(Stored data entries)
***

(* ===== verification/Sqlite.v ===== *)
(** * The sqlite datastore: schema and transactions

    src/server/sqlite/sqlite.go.  A table is a map from its primary key, or the
    set of its rows when all columns are in the key; nullable columns are
    options.  Foreign keys are checked by the statements that insert, on a
    connection on which they are turned on.  [runInTx] is where every
    operation's atomicity comes from: each is one transaction, or one
    statement, and sqlite executes transactions as if one after the other, so
    that it is one step of the state, with the mutex [Datastore.l] or, as
    DeletePendingMessages, without. *)
From Stdlib Require Import SpecFloat.
From S2P Require Import Prelude Platform Proto.

(** ** Rows (initSchema) *)
Record clientRow := mkClientRow {
  client_key : gobytes;
  blacklisted : bool;
  last_contact_time : Z;
  last_contact_address : option string;
  last_contact_streaming_to : option string;
  last_clock_seconds : option Z;
  last_clock_nanos : option Z;
}.

Record contactRow := mkContactRow {
  cc_client_id : string;
  cc_time : Z;
  cc_sent_nonce : string;
  cc_received_nonce : string;
  cc_address : option string;
}.

Record usageRow := mkUsageRow {
  u_client_id : string;
  u_scope : string;
  u_pid : Z;
  u_process_start_time : Z;
  u_client_timestamp : Z;
  u_server_timestamp : Z;
  u_process_terminated : bool;
  u_mean_user_cpu_rate : spec_float;
  u_max_user_cpu_rate : spec_float;
  u_mean_system_cpu_rate : spec_float;
  u_max_system_cpu_rate : spec_float;
  u_mean_resident_memory_mib : Z;
  u_max_resident_memory_mib : Z;
  u_mean_num_fds : Z;
  u_max_num_fds : Z;
}.

Record messageRow := mkMessageRow {
  messageID : string;
  sourceClientID : string;
  sourceServiceName : string;
  sourceMessageID : string;
  destinationClientID : string;
  destinationServiceName : string;
  messageType : string;
  creationTimeSeconds : Z;
  creationTimeNanos : Z;
  processedTimeSeconds : option Z;
  processedTimeNanos : option Z;
  validationInfo : gobytes;
  failed : option bool;
  failedReason : option string;
  annotations : gobytes;
}.

Record pendingRow := mkPendingRow {
  retry_count : Z;
  scheduled_time : Z;
  data_type_url : option string;
  data_value : gobytes;
}.

Record broadcastRow := mkBroadcastRow {
  b_sourceServiceName : string;
  b_destinationServiceName : option string;
  b_messageType : string;
  b_expirationTimeSeconds : option Z;
  b_expirationTimeNanos : option Z;
  b_dataTypeURL : option string;
  b_dataValue : gobytes;
  b_sent : Z;
  b_allocated : Z;
  b_messageLimit : Z;
}.

Record allocationRow := mkAllocationRow {
  a_sent : Z;
  a_message_limit : Z;
  a_expiration_time_seconds : Z;
  a_expiration_time_nanos : Z;
}.

(** ** The database *)
Record Db := mkDb {
  clients : gmap string clientRow;
  client_labels : gset (string * string * string);
  client_contacts : gmap Z contactRow;
  messages : gmap string messageRow;
  pending_messages : gmap string pendingRow;
  client_contact_messages : gset (Z * string);
  broadcasts : gmap string broadcastRow;
  broadcast_labels : gset (string * string * string);
  broadcast_allocations : gmap (string * string) allocationRow;
  broadcast_sent : gset (string * string);
  files : gmap (string * string) (Z * gobytes);
  usage_records : list usageRow;
}.

(** What [initSchema] creates in an empty file. *)
Definition emptyDb : Db := mkDb ∅ ∅ ∅ ∅ ∅ ∅ ∅ ∅ ∅ ∅ ∅ [].

Definition setClients v d :=
  mkDb v (client_labels d) (client_contacts d) (messages d) (pending_messages d)
    (client_contact_messages d) (broadcasts d) (broadcast_labels d)
    (broadcast_allocations d) (broadcast_sent d) (files d) (usage_records d).
Definition setClientLabels v d :=
  mkDb (clients d) v (client_contacts d) (messages d) (pending_messages d)
    (client_contact_messages d) (broadcasts d) (broadcast_labels d)
    (broadcast_allocations d) (broadcast_sent d) (files d) (usage_records d).
Definition setClientContacts v d :=
  mkDb (clients d) (client_labels d) v (messages d) (pending_messages d)
    (client_contact_messages d) (broadcasts d) (broadcast_labels d)
    (broadcast_allocations d) (broadcast_sent d) (files d) (usage_records d).
Definition setMessages v d :=
  mkDb (clients d) (client_labels d) (client_contacts d) v (pending_messages d)
    (client_contact_messages d) (broadcasts d) (broadcast_labels d)
    (broadcast_allocations d) (broadcast_sent d) (files d) (usage_records d).
Definition setPending v d :=
  mkDb (clients d) (client_labels d) (client_contacts d) (messages d) v
    (client_contact_messages d) (broadcasts d) (broadcast_labels d)
    (broadcast_allocations d) (broadcast_sent d) (files d) (usage_records d).
Definition setContactMessages v d :=
  mkDb (clients d) (client_labels d) (client_contacts d) (messages d) (pending_messages d)
    v (broadcasts d) (broadcast_labels d)
    (broadcast_allocations d) (broadcast_sent d) (files d) (usage_records d).
Definition setBroadcasts v d :=
  mkDb (clients d) (client_labels d) (client_contacts d) (messages d) (pending_messages d)
    (client_contact_messages d) v (broadcast_labels d)
    (broadcast_allocations d) (broadcast_sent d) (files d) (usage_records d).
Definition setBroadcastLabels v d :=
  mkDb (clients d) (client_labels d) (client_contacts d) (messages d) (pending_messages d)
    (client_contact_messages d) (broadcasts d) v
    (broadcast_allocations d) (broadcast_sent d) (files d) (usage_records d).
Definition setAllocations v d :=
  mkDb (clients d) (client_labels d) (client_contacts d) (messages d) (pending_messages d)
    (client_contact_messages d) (broadcasts d) (broadcast_labels d)
    v (broadcast_sent d) (files d) (usage_records d).
Definition setBroadcastSent v d :=
  mkDb (clients d) (client_labels d) (client_contacts d) (messages d) (pending_messages d)
    (client_contact_messages d) (broadcasts d) (broadcast_labels d)
    (broadcast_allocations d) v (files d) (usage_records d).
Definition setFiles v d :=
  mkDb (clients d) (client_labels d) (client_contacts d) (messages d) (pending_messages d)
    (client_contact_messages d) (broadcasts d) (broadcast_labels d)
    (broadcast_allocations d) (broadcast_sent d) v (usage_records d).
Definition setUsage v d :=
  mkDb (clients d) (client_labels d) (client_contacts d) (messages d) (pending_messages d)
    (client_contact_messages d) (broadcasts d) (broadcast_labels d)
    (broadcast_allocations d) (broadcast_sent d) (files d) v.

(** database/sql refuses a [uint64] argument with the high bit set. *)
Definition argUint64 (z : Z) : outcome unit :=
  if (z <=? i64_max)%Z then Ok tt else Err ErrSqlArg.

(** A constraint of the schema. *)
Definition constraint (ok : bool) (what : string) : outcome unit :=
  if ok then Ok tt else Err (ErrConstraint what).

(** Whether the connection of the pool that a transaction was given checks
    foreign keys.  sqlite has them off on a new connection; [initDB] turns them
    on, on the one connection it is given. *)
Class Connection := foreignKeys : bool.
#[export] Instance initialised : Connection | 10 := true.

Definition foreignKey `{C : Connection} (ok : bool) : outcome unit :=
  if foreignKeys then constraint ok "FOREIGN KEY" else Ok tt.

Class Enforcing (C : Connection) := enforcing : C = true.
#[export] Instance initialised_enforcing : Enforcing initialised := eq_refl.

Abbreviation Sql A := (M (World Db) A).

Section Tx.
Context `{P : Platform}.

(** [Begin] and [Commit] may fail; anything but a successful commit leaves
    the tables as [Begin] found them. *)
Definition runInTx {A} (f : Sql A) : Sql A := fun w =>
  match sqlFault (w_step w) with
  | Some e => (Err (ErrIO e), mkWorld (w_data w) (S (w_step w)))
  | None =>
      match f (mkWorld (w_data w) (S (w_step w))) with
      | (Ok a, w') =>
          match sqlFault (w_step w') with
          | Some e => (Err (ErrIO e), mkWorld (w_data w) (S (w_step w')))
          | None => (Ok a, mkWorld (w_data w') (S (w_step w')))
          end
      | (Err e, w') => (Err e, mkWorld (w_data w) (w_step w'))
      | (Crash c, w') => (Crash c, mkWorld (w_data w) (w_step w'))
      end
  end.

Definition IsNotFound (e : goerror) : bool := bool_decide (e = ErrNoRows).

(** *** Lemmas *)
Lemma runInTx_Ok {A} (f : Sql A) a w w' :
  runInTx f w = (Ok a, w') <->
  sqlFault (w_step w) = None /\
  exists w1, f (mkWorld (w_data w) (S (w_step w))) = (Ok a, w1) /\
    sqlFault (w_step w1) = None /\ w' = mkWorld (w_data w1) (S (w_step w1)).
Proof.
  unfold runInTx. destruct (sqlFault (w_step w)) eqn:F0.
  { split; [done | by intros (? & _)]. }
  destruct (f _) as [[x|e|c] w1].
  - destruct (sqlFault (w_step w1)) eqn:F1; split.
    + done.
    + intros (_ & w2 & [= -> ->] & F & _). congruence.
    + intros [= -> <-]. eauto.
    + intros (_ & w2 & [= -> ->] & _ & ->). done.
  - split; [done | intros (_ & w2 & [=] & _)].
  - split; [done | intros (_ & w2 & [=] & _)].
Qed.

Lemma runInTx_not_Ok {A} (f : Sql A) w r w' :
  runInTx f w = (r, w') -> isOk r = false -> w_data w' = w_data w.
Proof.
  unfold runInTx. destruct (sqlFault (w_step w)); [by intros [= <- <-]|].
  destruct (f _) as [[x|e|c] w1].
  - destruct (sqlFault (w_step w1)); by intros [= <- <-].
  - by intros [= <- <-].
  - by intros [= <- <-].
Qed.

Lemma runInTx_run {A} (f : Sql A) a w w1 :
  faultless -> f (mkWorld (w_data w) (S (w_step w))) = (Ok a, w1) ->
  runInTx f w = (Ok a, mkWorld (w_data w1) (S (w_step w1))).
Proof. intros Hf E. unfold runInTx. by rewrite Hf, E, Hf. Qed.

Lemma runInTx_run_Err {A} (f : Sql A) e w w1 :
  faultless -> f (mkWorld (w_data w) (S (w_step w))) = (Err e, w1) ->
  runInTx f w = (Err e, mkWorld (w_data w) (w_step w1)).
Proof. intros Hf E. unfold runInTx. by rewrite Hf, E. Qed.

(** A transaction that only reads. *)
Lemma runInTx_read {A} (f : Sql A) o w w1 :
  faultless -> f (mkWorld (w_data w) (S (w_step w))) = (o, w1) ->
  w_data w1 = w_data w ->
  exists w', runInTx f w = (o, w') /\ w_data w' = w_data w.
Proof.
  intros Hf E Hd. unfold runInTx. rewrite Hf, E.
  destruct o; [rewrite Hf| |]; eexists; by split; [reflexivity|].
Qed.

Lemma returns_runInTx {A} (f : Sql A) : returns f -> returns (runInTx f).
Proof.
  intros Hf w why. unfold runInTx. destruct (sqlFault _); [done|].
  specialize (Hf (mkWorld (w_data w) (S (w_step w))) why).
  destruct (f _) as [[a|e|c] w1]; simpl in *; [by destruct (sqlFault _)|done|congruence].
Qed.

Lemma safe_runInTx {A} (f : Sql A) w Q :
  safe f (mkWorld (w_data w) (S (w_step w)))
    (fun a w' => Q a (mkWorld (w_data w') (S (w_step w')))) ->
  safe (runInTx f) w Q.
Proof.
  unfold safe, runInTx. destruct (sqlFault _); [done|].
  destruct (f _) as [[] w1]; [|done|done]. by destruct (sqlFault _).
Qed.

Lemma preserves_runInTx {A} I (f : Sql A) :
  preserves (onData I) f -> preserves (onData I) (runInTx f).
Proof.
  intros Hf w Hw. unfold runInTx, onData in *.
  destruct (sqlFault (w_step w)); [exact Hw|].
  specialize (Hf (mkWorld (w_data w) (S (w_step w))) Hw). simpl in Hf.
  destruct (f _) as [[x|e|c] w1]; simpl in *; [|exact Hw|exact Hw].
  by destruct (sqlFault (w_step w1)).
Qed.

Lemma preserves_runInTx_keeps {A} I (f : Sql A) :
  keeps (onData I) f -> preserves (onData I) (runInTx f).
Proof.
  intros Hf w Hw. unfold runInTx, onData in *.
  destruct (sqlFault (w_step w)); [exact Hw|].
  destruct (f _) as [[x|e|c] w1] eqn:E; simpl; [|exact Hw|exact Hw].
  destruct (sqlFault (w_step w1)); [exact Hw|]. simpl.
  exact (Hf (mkWorld (w_data w) (S (w_step w))) x w1 Hw E).
Qed.
End Tx.
#[export] Hint Resolve preserves_runInTx : preserves.
#[export] Hint Resolve returns_runInTx : returns.

(** As [inv_sql], through transactions. *)
Ltac inv_tx :=
  repeat (inv_sql; try match goal with
  | H : runInTx _ _ = (Ok _, _) |- _ =>
      apply runInTx_Ok in H; destruct H as (? & ? & ? & ? & ->); simpl in *
  end).

(** One-statement transactions and single statements that fail change nothing:
    the shape of the all-or-nothing theorems. *)
Definition atomic {A} (m : Sql A) : Prop :=
  forall w r w', m w = (r, w') -> isOk r = false -> w_data w' = w_data w.

Section Atomic.
Context `{P : Platform}.

Lemma atomic_runInTx {A} (f : Sql A) : atomic (runInTx f).
Proof. intros w r w'. apply runInTx_not_Ok. Qed.

Lemma atomic_exec f : atomic (exec f).
Proof.
  intros w r w'. unfold exec. destruct (sqlFault _); [by intros [= <- <-]|].
  destruct (f _); by intros [= <- <-].
Qed.

Lemma atomic_pure {A} (o : outcome A) : atomic (lift o).
Proof. by intros w r w' [= <- <-]. Qed.

Lemma atomic_bind_pure {A B} (o : outcome A) (f : A -> Sql B) :
  (forall a, atomic (f a)) -> atomic (lift o ≫= f).
Proof.
  intros Hf w r w'. unfold mbind, M_bind, lift. destruct o; [apply Hf| |];
    by intros [= <- <-].
Qed.
End Atomic.
#[export] Hint Resolve atomic_runInTx atomic_exec atomic_pure atomic_bind_pure : preserves.

Lemma argUint64_Ok z u : argUint64 z = Ok u -> (z <= i64_max)%Z.
Proof. unfold argUint64. destruct (Z.leb_spec z i64_max); done. Qed.

Lemma constraint_Ok b what u : constraint b what = Ok u -> b = true.
Proof. by destruct b. Qed.

Lemma foreignKey_Ok `{C : Connection} `{EN : !Enforcing C} b u : foreignKey b = Ok u -> b = true.
Proof. unfold foreignKey, foreignKeys. rewrite enforcing. apply constraint_Ok. Qed.

Lemma notCrash_constraint b what : notCrash (constraint b what).
Proof. unfold constraint. solve_returns. Qed.
Lemma notCrash_foreignKey `{C : Connection} b : notCrash (foreignKey b).
Proof. unfold foreignKey. destruct foreignKeys; [apply notCrash_constraint|done]. Qed.
Lemma notCrash_argUint64 z : notCrash (argUint64 z).
Proof. unfold argUint64. solve_returns. Qed.
#[export] Hint Resolve notCrash_constraint notCrash_foreignKey notCrash_argUint64 : returns.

***

Quote the records from their first line to the line with "last_contact_streaming_to : option string;", inclusive, without adding or dropping anything.

(* ===== verification/Sqlite.v ===== *)
(** * The sqlite datastore: schema and transactions

    src/server/sqlite/sqlite.go.  A table is a map from its primary key, or the
    set of its rows when all columns are in the key; nullable columns are
    options.  Foreign keys are checked by the statements that insert, on a
    connection on which they are turned on.  [runInTx] is where every
    operation's atomicity comes from: each is one transaction, or one
    statement, and sqlite executes transactions as if one after the other, so
    that it is one step of the state, with the mutex [Datastore.l] or, as
    DeletePendingMessages, without. *)
From Stdlib Require Import SpecFloat.
From S2P Require Import Prelude Platform Proto.

(** ** Rows (initSchema) *)
Record clientRow := mkClientRow {
  client_key : gobytes;
  blacklisted : bool;
  last_contact_time : Z;
  last_contact_address : option string;
  last_contact_streaming_to : option string;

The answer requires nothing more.